No entanto a entrada dos primeiros foi como a ruptura de um dique, cujas forças não podiam mais ser contidas. No encalço dos Godos e Francos vieram os Suevos, Alanos, Hunos, Ostrogodos, Vândalos; e não foi por acaso que o nome destes últimos foi identificado com a destruição e a selvageria. Após os Godos romanizados, o Caos. Após o Godo ter estendido a mão a seus parentes mais distantes a situação tornou-se insustentável e o Império romano do Ocidente foi varrido da face da terra como por um tufão.

E lá estão as ruínas do Capitólio e do Fórum para testemunhar este trágico evento.

A longo prazo aconteceu o que os Bispos e Filósofos temiam: Não apenas as escolas, bibliotecas, museus, pinacotecas, galerias de arte, templos, etc foram destruídos mas até mesmo as pontes, portos, estradas, fábricas, hospitais, etc Enfim toda estrutura urbana de uma realidade extinta. Retornando a maior parte da porção Ocidental do Império a antiga condição rural. A subsistência. Ao status de pequena comunidade auto suficiente. Em prejuízo do letramento, da Filosofia, das Ciências e artes. Do que resultou sensível rebaixamento em termos de qualidade de vida.

Se houveram sombras na Idade Média, foram estas trazidas pela migração e instalação do elemento teutônico e das revoluções por ele provocadas.

Evidentemente que nem topo equipamento cultural produzido pelos romanos e introduzido no Oeste da Europa se perdeu. Apenas parte dele e por algum tempo. Reduzindo a marcha da civilização e recompondo as coisas.

De modo geral o que podemos declarar sobre o sentir dos diversos grupos sociais as vésperas da queda do Império romano do Ocidente é isto:

  • Os Cristãos ao menos em parte haviam se deixado dominar por uma falsa ideia de martírio ou por um delírio místico em torno dele, ignorando supinamente as situações sociais e políticos que não apenas justificam mas exigem uma resistência em termos essencialmente Cristãos. Outra parte deles acalentava, ainda que inconscientemente, certo desejo de vingança face a estrutura política que havia massacrado os antigos mártires seus confrades. Eles desconfiavam da cidade do César, se é que não aspiravam por sua destruição.
  • A classe média fora praticamente extinta assim como as liberdades populares. 
  • O povo simples, que era o grosso da nação, amolecido pela distribuição de trigo, vinho, azeite e carne; além de ingressos para os espetáculos e roupa, sequer pensavam em trabalhar, quanto mais em lutar e combater. Eis porque Alarico as portas de Roma classificou-os como erva grossa prestes a ser ceifada ou como um rebanho de ovelhas gordas, tal sua inércia e passividade.
Como já dissemos não haviam mais escravos e o exército era ocupado e controlado pelos Godos.

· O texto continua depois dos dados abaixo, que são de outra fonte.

(* ===== verification/Updater.v ===== *)
(** * The updater: the set of running scrapers

    [internal/checks/checks.go] and [Check.FromSM], [GlobalID] and
    [GlobalTenantID] of [internal/model/model.go].

    The state is the map of scrapers with the updater's metrics, and the two
    effects on scrapers: [go scraper.Run] and [scraper.Stop], which closes a
    channel and so panics the second time.  Scrapers are heap objects, told apart
    by their pointer. *)
From S2P Require Import Prelude Strs Net Ids Checks Validate.
From Stdlib Require Import Floats.SpecFloat.

Open Scope Z_scope.

(** ** The interface to validation *)

(** What the updater relies on: a check that has settings, and no nil element,
    is judged; an accepted check has settings. *)
Definition well_formed (c : Check) : Prop := no_nil (Settings c) ∧ returns (Type_ c).

Class Validator := {
  validate : Check → go (error verr);
  validate_returns c : well_formed c → returns (validate c);
  validated_has_type c : validate c = Ret None → ∃ ct, Type_ c = Ret ct;
}.

#[export] Instance checks_extra_validator urlParse regexpCompile ParseMediaType vn vv : Validator := {
  validate := Check_Validate urlParse regexpCompile ParseMediaType vn vv;
  validate_returns c H :=
    Check_Validate_returns urlParse regexpCompile ParseMediaType vn vv c (proj1 H) (proj2 H);
  validated_has_type := Check_Validate_type urlParse regexpCompile ParseMediaType vn vv;
}.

Diante de tal situação como admirar-se de que este Império tenha desabado fragosamente ao mais leve toque?

Pois não se tratava mais daquele corpo saudável e pujante dos séculos I e II ou do tempo de Augusto com suas hostes de escravos, regime marcial, fartura de bens, estabilidade monetária, acesso aos Mercados mais distantes do Oriente, liberdades civis, municipalismo florescente, etc

Deste império já não havia nem sombra em meados do século III. Que dizer então dos anos 300 ou 400?

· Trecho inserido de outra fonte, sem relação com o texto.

(** ** One connection: the goroutines of [loop] *)

(** The ping goroutine: not started, before its first ping, at the ticker with the
    sequence number of the next ping, or returned. *)
Inductive pingState := PingOff | PingFirst | PingWait (Sequence : Z) | PingDone.

(** [processChanges]: not started, in its loop with [firstBatch], or returned. *)
Inductive changesState := ChangesOff | Receiving (firstBatch : bool) | ChangesDone.

(** What [cc.Recv] returns. *)
Inductive received := Msg (msg : Changes) | EOF | RecvError (e : grpcError).

Inductive event :=
  | CtxDone (e : lerr)                      (** the context of [Run] ends with this error *)
  | SignalDelivered                         (** SIGUSR1 reaches the handler *)
  | HandlerExit                             (** the handler sees the end of [groupCtx] *)
  | Ping (reply : option grpcError)         (** [client.Ping] returns *)
  | PingCtx                                 (** [ping] sees the end of [sigCtx] *)
  | StreamCtx (e : lerr)                    (** [processChanges] sees the end of the stream's context *)
  | ChangesCtx                              (** [processChanges] sees the end of the context of [Run] *)
  | Recv (r : received).

Record group := {
  g_ping : pingState;
  g_changes : changesState;
  g_err : option grpcError;       (** the first error of the error group *)
  g_ctx : option lerr;            (** the error of [ctx] *)
  g_groupCtx : option lerr;       (** of [groupCtx] *)
  g_sigCtx : option lerr;         (** of [sigCtx] *)
  g_signalFired : bool;
  g_handler : bool;               (** the goroutine of [installSignalHandler] runs *)
  g_updater : Updater;
  g_received : list Changes;      (** the messages handled *)
}.

(** A context keeps its first error. *)
Definition cancel (e : lerr) (ctx : option lerr) : option lerr :=
  match ctx with Some _ => ctx | None => Some e end.

Definition set_ping (p : pingState) (g : group) : group :=
  {| g_ping := p; g_changes := g_changes g; g_err := g_err g; g_ctx := g_ctx g;
     g_groupCtx := g_groupCtx g; g_sigCtx := g_sigCtx g; g_signalFired := g_signalFired g;
     g_handler := g_handler g; g_updater := g_updater g; g_received := g_received g |}.
Definition set_changes (c : changesState) (g : group) : group :=
  {| g_ping := g_ping g; g_changes := c; g_err := g_err g; g_ctx := g_ctx g;
     g_groupCtx := g_groupCtx g; g_sigCtx := g_sigCtx g; g_signalFired := g_signalFired g;
     g_handler := g_handler g; g_updater := g_updater g; g_received := g_received g |}.
Definition set_handler (fired running : bool) (sig : option lerr) (g : group) : group :=
  {| g_ping := g_ping g; g_changes := g_changes g; g_err := g_err g; g_ctx := g_ctx g;
     g_groupCtx := g_groupCtx g; g_sigCtx := sig; g_signalFired := fired;
     g_handler := running; g_updater := g_updater g; g_received := g_received g |}.
Definition set_contexts (ctx groupCtx sig : option lerr) (err : option grpcError) (g : group) : group :=
  {| g_ping := g_ping g; g_changes := g_changes g; g_err := err; g_ctx := ctx;
     g_groupCtx := groupCtx; g_sigCtx := sig; g_signalFired := g_signalFired g;
     g_handler := g_handler g; g_updater := g_updater g; g_received := g_received g |}.
Definition set_received (u : Updater) (msg : Changes) (g : group) : group :=
  {| g_ping := g_ping g; g_changes := Receiving false; g_err := g_err g; g_ctx := g_ctx g;
     g_groupCtx := g_groupCtx g; g_sigCtx := g_sigCtx g; g_signalFired := g_signalFired g;
     g_handler := g_handler g; g_updater := u; g_received := g_received g ++ [msg] |}.

(** [errgroup.Group.Go]: the first error is kept and ends [groupCtx]. *)
Definition goroutineReturns (err : option grpcError) (g : group) : group :=
  match err, g_err g with
  | Some e, None =>
      set_contexts (g_ctx g) (cancel Canceled (g_groupCtx g)) (cancel Canceled (g_sigCtx g)) (Some e) g
  | _, _ => g
  end.

(** The first ping: an API that does not implement it is left in peace. *)
Definition firstPing (reply : option grpcError) : pingState * option grpcError :=
  match reply with
  | None => (PingWait 1, None)
  | Some (GPlain e) => (PingDone, Some (GPlain (WrapError "sending ping" e)))
  | Some (GStatus CodeUnimplemented _) => (PingDone, None)
  | Some e => (PingDone, Some e)
  end.

(** [req.Sequence] is an [int64]. *)
Definition laterPing (sequence : Z) (reply : option grpcError) : pingState * option grpcError :=
  match reply with
  | None => (PingWait (wrap64 (sequence + 1)), None)
  | Some e => (PingDone, Some e)
  end.

Section connection.
Context `{Validator}.
Variable recode : Check → option Check.
Variable k6 : bool.
Variable metricsError : mCheck → option string.
Variable scraperFactory : mCheck → option string.
(** [c.k6Runner != nil] and [c.probeCh != nil]. *)
Variable k6Runner : bool.
Variable hasProbeCh : bool.

Notation handle := (handleChangeBatch recode k6 metricsError scraperFactory).
Notation process := (processChanges recode k6 metricsError scraperFactory).

Definition pingReturned (next : pingState * option grpcError) (g : group) : group :=
  goroutineReturns next.2 (set_ping next.1 g).
Definition changesReturned (err : option grpcError) (g : group) : group :=
  goroutineReturns err (set_changes ChangesDone g).

Definition step (ev : event) (g : group) : go group :=
  match ev with
  | CtxDone e =>
      Ret (set_contexts (cancel e (g_ctx g)) (cancel e (g_groupCtx g)) (cancel e (g_sigCtx g)) (g_err g) g)
  | SignalDelivered =>
      Ret (if g_handler g then set_handler true false (cancel Canceled (g_sigCtx g)) g else g)
  | HandlerExit =>
      Ret (match g_groupCtx g with
           | Some _ => set_handler (g_signalFired g) false (g_sigCtx g) g
           | None => g
           end)
  | Ping reply =>
      Ret (match g_ping g with
           | PingFirst => pingReturned (firstPing reply) g
           | PingWait n => pingReturned (laterPing n reply) g
           | _ => g
           end)
  | PingCtx =>
      Ret (match g_ping g, g_sigCtx g with
           | PingWait _, Some e => pingReturned (PingDone, Some (GPlain e)) g
           | _, _ => g
           end)
  | StreamCtx e =>
      Ret (match g_changes g with
           | Receiving _ => changesReturned (Some (GPlain e)) g
           | _ => g
           end)
  | ChangesCtx =>
      Ret (match g_changes g, g_ctx g with
           | Receiving _, Some e => changesReturned (Some (GPlain e)) g
           | _, _ => g
           end)
  | Recv r =>
      match g_changes g with
      | Receiving firstBatch =>
          match r with
          | Msg msg => u ← handle msg firstBatch (g_updater g); Ret (set_received u msg g)
          | EOF => Ret (changesReturned None g)
          | RecvError e => Ret (changesReturned (Some e) g)
          end
      | _ => Ret g
      end
  end.

Fixpoint steps (evs : list event) (g : group) : go group :=
  match evs with
  | [] => Ret g
  | ev :: evs => g ← step ev g; steps evs g
  end.

(** [errgroup.WithContext] and [installSignalHandler], in a context that may have
    ended already. *)
Definition newGroup (ctx : option lerr) (u : Updater) : group :=
  {| g_ping := PingOff; g_changes := ChangesOff; g_err := None; g_ctx := ctx; g_groupCtx := ctx;
     g_sigCtx := ctx; g_signalFired := false; g_handler := true; g_updater := u; g_received := [] |}.

(** [g.Go] of [ping] and of [processChanges]. *)
Definition startGroup (g : group) : group := set_changes (Receiving true) (set_ping PingFirst g).

(** [g.Wait] returns. *)
Definition finished (g : group) : bool :=
  match g_ping g, g_changes g with PingDone, ChangesDone => true | _, _ => false end.

(** ** The agent across connections *)

Record Agent := {
  a_updater : Updater;
  a_probe : option Probe;
  a_once : bool;                     (** [probeTenantOnce] is done *)
  a_probeCh : list Probe;            (** sent on [probeCh] *)
  a_IsConnected : list bool;         (** the calls of [IsConnected] *)
  a_connectionStatus : Z;            (** the gauge *)
  a_probeInfo : option (string * string);  (** the id and the name of the info gauge *)
  a_requests : list (list (Z * spec_float));  (** the known checks of each [GetChanges] *)
  a_handlers : nat;                  (** signal handlers left running *)
  a_history : list (Probe * list Changes);  (** for each connection, what it handled *)
}.

Definition newAgent : Agent :=
  {| a_updater := newUpdater; a_probe := None; a_once := false; a_probeCh := []; a_IsConnected := [];
     a_connectionStatus := 0; a_probeInfo := None; a_requests := []; a_handlers := 0; a_history := [] |}.

(** [notifyProbeTenant], for the probe [c.probe]. *)
Definition notifyProbeTenant (p : Probe) (once : bool) (ch : list Probe) : list Probe :=
  if negb once && hasProbeCh then ch ++ [p] else ch.

Definition knownChecks (u : Updater) : list (Z * spec_float) :=
  map (λ p, (p.1, Modified (sm (s_check p.2)))) (map_to_list (scrapers u)).

(** [loop] from the registration to the request for changes. *)
Definition connect (p : Probe) (a : Agent) : Agent :=
  {| a_updater := a_updater a; a_probe := Some p; a_once := true;
     a_probeCh := notifyProbeTenant p (a_once a) (a_probeCh a);
     a_IsConnected := a_IsConnected a ++ [true]; a_connectionStatus := 1;
     a_probeInfo := Some (itoa (p_Id p), p_Name p);
     a_requests := a_requests a ++ [knownChecks (a_updater a)];
     a_handlers := a_handlers a; a_history := a_history a |}.

(** What the goroutines of a connection have done so far. *)
Definition absorb (p : Probe) (g : group) (leaked : nat) (a : Agent) : Agent :=
  {| a_updater := g_updater g; a_probe := a_probe a; a_once := a_once a; a_probeCh := a_probeCh a;
     a_IsConnected := a_IsConnected a; a_connectionStatus := a_connectionStatus a;
     a_probeInfo := a_probeInfo a; a_requests := a_requests a; a_handlers := a_handlers a + leaked;
     a_history := a_history a ++ [(p, g_received g)] |}.

(** The deferred calls of [loop]. *)
Definition disconnect (a : Agent) : Agent :=
  {| a_updater := a_updater a; a_probe := a_probe a; a_once := a_once a; a_probeCh := a_probeCh a;
     a_IsConnected := a_IsConnected a ++ [false]; a_connectionStatus := 0;
     a_probeInfo := a_probeInfo a; a_requests := a_requests a; a_handlers := a_handlers a;
     a_history := a_history a |}.

(** What the environment does during one connection: the context it starts in, the
    reply to the registration, the events before and after the reply to the request
    for changes, and the context's error if it ends in the sleep that follows. *)
Record session := {
  s_ctx : option lerr;
  s_register : grpcError + (statusCode * string * Probe);
  s_early : list event;
  s_GetChanges : option grpcError;
  s_events : list event;
  s_sleep : option lerr;
}.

O que temos aqui é um corpo disforme, enfermo e achacado, pela falta de mão de obra, pela inflação, pelo valor excessivo dos impostos, pela extinção das liberdades, pela eliminação da classe média urbana, pela fixação do pequeno proprietário a terra, pelo deficit nos cofres públicos, pelo amolecimento das massas, pela morte da consciência cultural, pela angústia e insatisfação dos cidadãos, etc

Tudo quanto faltava ali era, tal e qual o antigo Império Persa, o aparecimento de um elemento forte o bastante para tirar proveito da situação. O fruto estava já maduro e só faltava quem o colhesse quando apareceram os bárbaros nas fronteiras. Em certo sentido o império romano já estava morto. Tudo quanto podemos dizer é que o Império romano derrubou a si mesmo pelo simples fato de nãos ser capaz de vencer a crise que nele se instalará desde o século III. Como um organismo vivo seu estado de saúde foi se agravando mais e mais até o óbito. Os bárbaros foram os coveiros deste grande império. Mas não daquela vida municipal intensa, que já havia deixado de existir, século e meio antes.